Hospitalization for Any Cause Increases Risk of Postdischarge Mortality in Patients With HFpEF

Older woman with pink shirt holding her chest, heart failure concept

Among patients with heart failure (HF), hospitalization is a key contributor to morbidity and the overall cost of medical care. Researchers at Brigham and Women’s Hospital reported several years ago in Circulation: Heart Failure that across the spectrum of ejection fractions, patients with HF who were hospitalized for reasons unrelated to cardiovascular (CV) disease had the same risk of mortality as those hospitalized because of a CV cause in general or HF in particular.

Brigham researchers later showed in the Journal of the American College of Cardiology that non-CV hospitalizations are particularly burdensome for patients who have HF with preserved ejection fraction (HFpEF), who tend to have more noncardiac comorbidities than patients who have HF with reduced ejection fraction.

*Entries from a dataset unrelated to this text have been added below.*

(** The loop over [Object.entries(cityProfiles)]: the first city whose
    name the lowercased location contains. *)
Fixpoint findProfile (locationLower : string) (table : list (string * profile))
  : option profile :=
  match table with
  | [] => None
  | (city, data) :: table' =>
      if JS.includes locationLower city then Some data
      else findProfile locationLower table'
  end.

(** [location.split('').reduce((acc, char) => acc + char.charCodeAt(0), 0)]:
    the sum of the character codes, for a location written in ASCII. *)
Fixpoint seedFrom (acc : Z) (location : string) : Z :=
  match location with
  | EmptyString => acc
  | String c s' => seedFrom (acc + Z.of_nat (JS.code c)) s'
  end.

Definition pick (i : Z) (l : list string) : string := nth (Z.to_nat i) l EmptyString.

(** The profile derived from the seed when no city matches. *)
Definition seededProfile (location : string) : profile :=
  let seed := seedFrom 0 location in
  let tempBase := (15 + seed mod 20)%Z in
  let variation := (seed mod 10 - 5)%Z in
  Profile (inject_Z (tempBase + variation))
          (inject_Z (tempBase + variation + (seed mod 6 - 3)))
          (inject_Z (50 + seed mod 40))
          (inject_Z (2 + seed mod 5))
          (pick (seed mod 3) ["Clear"; "Clouds"; "Rain"]%string)
          (pick (seed mod 3) ["clear sky"; "scattered clouds"; "light rain"]%string)
          "XX".

(** The four [Math.random()] draws, in call order. *)
Record jitter : Type := Jitter {
  rTemp : Q;
  rHumidity : Q;
  rWind : Q;
  rFeels : Q
}.

Definition generateMockWeather (location : string) (j : jitter)
  : Weather.weatherData :=
  let locationLower := JS.toLowerCase location in
  let profile :=
    match findProfile locationLower cityProfiles with
    | Some data => data
    | None => seededProfile location
    end in
  let tempVariation := rTemp j * 6 - 3 in
  let humidityVariation := rHumidity j * 30 - 15 in
  let windVariation := rWind j * 4 - 2 in
  let feelsLikeVariation := rFeels j * 8 - 4 in
  Weather.WeatherData
    (JS.capitalize location)
    (country profile)
    (temp profile + tempVariation)
    (feels profile + feelsLikeVariation)
    (Qmax 30 (Qmin 100 (humidity profile + humidityVariation)))
    (condition profile)
    (desc profile)
    (Qmax 0.5 (wind profile + windVariation)).

(** *** The route *)

(** The request body: unreadable ([c.req.json()] throws), or an object
    whose [location] field is a string or is absent. *)
Inductive request : Type :=
| BodyUnreadable (message : string)
| Body (location : option string).

(** The body of the upstream response: weather data, an error object with
    an optional [message], or something [json()] cannot read. *)
Inductive body : Type :=
| Unreadable
| WeatherBody (w : Weather.weatherData)
| ErrorBody (message : option string).

Inductive upstream : Type :=
| FetchFails                          (* fetch throws: network failure *)
| Response (status : nat) (b : body).

(** The weather object of the reply. *)
Record WeatherSnapshot : Type := Snapshot {
  sLocation : string;
  sCountry : string;
  temperature : Z;
  feelsLike : Z;
  sCondition : string;
  sDescription : string;
  sHumidity : Q;
  windSpeed : Q
}.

Ebrahim Barkoudah, MD, MPH, medical director at the Brigham and associate director of the Hospital Medicine Unit, and Akshay S. Desai, MD, MPH, medical director of the Center for Advanced Heart Failure/Cardiomyopathy, Advanced Heart Disease Section, and colleagues have now confirmed these findings using data from the Treatment of Preserved Cardiac Function Heart Failure With an Aldosterone Antagonist (TOPCAT) trial. In patients with HFpEF, hospital admissions for any cause carried a high risk of postdischarge mortality, according to the Journal of Cardiac Failure.

Methods

TOPCAT was an international, randomized, double-blind, placebo-controlled trial of how spironolactone affected the incidence of a composite outcome, which included hospitalization for HF, in patients with HFpEF (EF ≥45%). The current analysis focused on the 1,767 participants in the TOPCAT Americas cohort.

During the study, investigators reported all-cause hospitalizations, categorizing them as having a CV cause (HF, myocardial infarction, stroke, or aborted cardiac arrest) or non-CV cause (renal/hyperkalemia, pulmonary, gastrointestinal, or malignancy).

Causes of Hospitalization

During the mean follow-up of 3.3 years, 60% of participants were hospitalized:

  • All hospitalizations (n=2,973)—50% had non-CV causes; 28% of all hospitalizations were related to HF
  • First hospitalizations (n=1,056)—54% had non-CV causes; 22% of all first hospitalizations were related to HF

Of the 572 first hospitalizations for non-CV causes, the most common reasons were pulmonary (12%) followed by gastrointestinal (8%) and renal (3%).

All-Cause Mortality

Death rates were comparable whether the first hospitalization was for:

  • CV cause vs. non-CV cause
  • HF vs. non-CV cause

Mortality increased with the number of hospitalizations regardless of the cause.

Attention to HFpEF Comorbidities Is Warranted

The need for hospitalization for any reason is a sentinel event in HFpEF, these findings show. Efforts to decrease the overall burden of hospitalization should be an important focus of future efforts to improve care delivery. Meaningful reductions in overall morbidity and mortality may require aggressive therapies that target the management of non-CV comorbidities as well as CV mechanisms.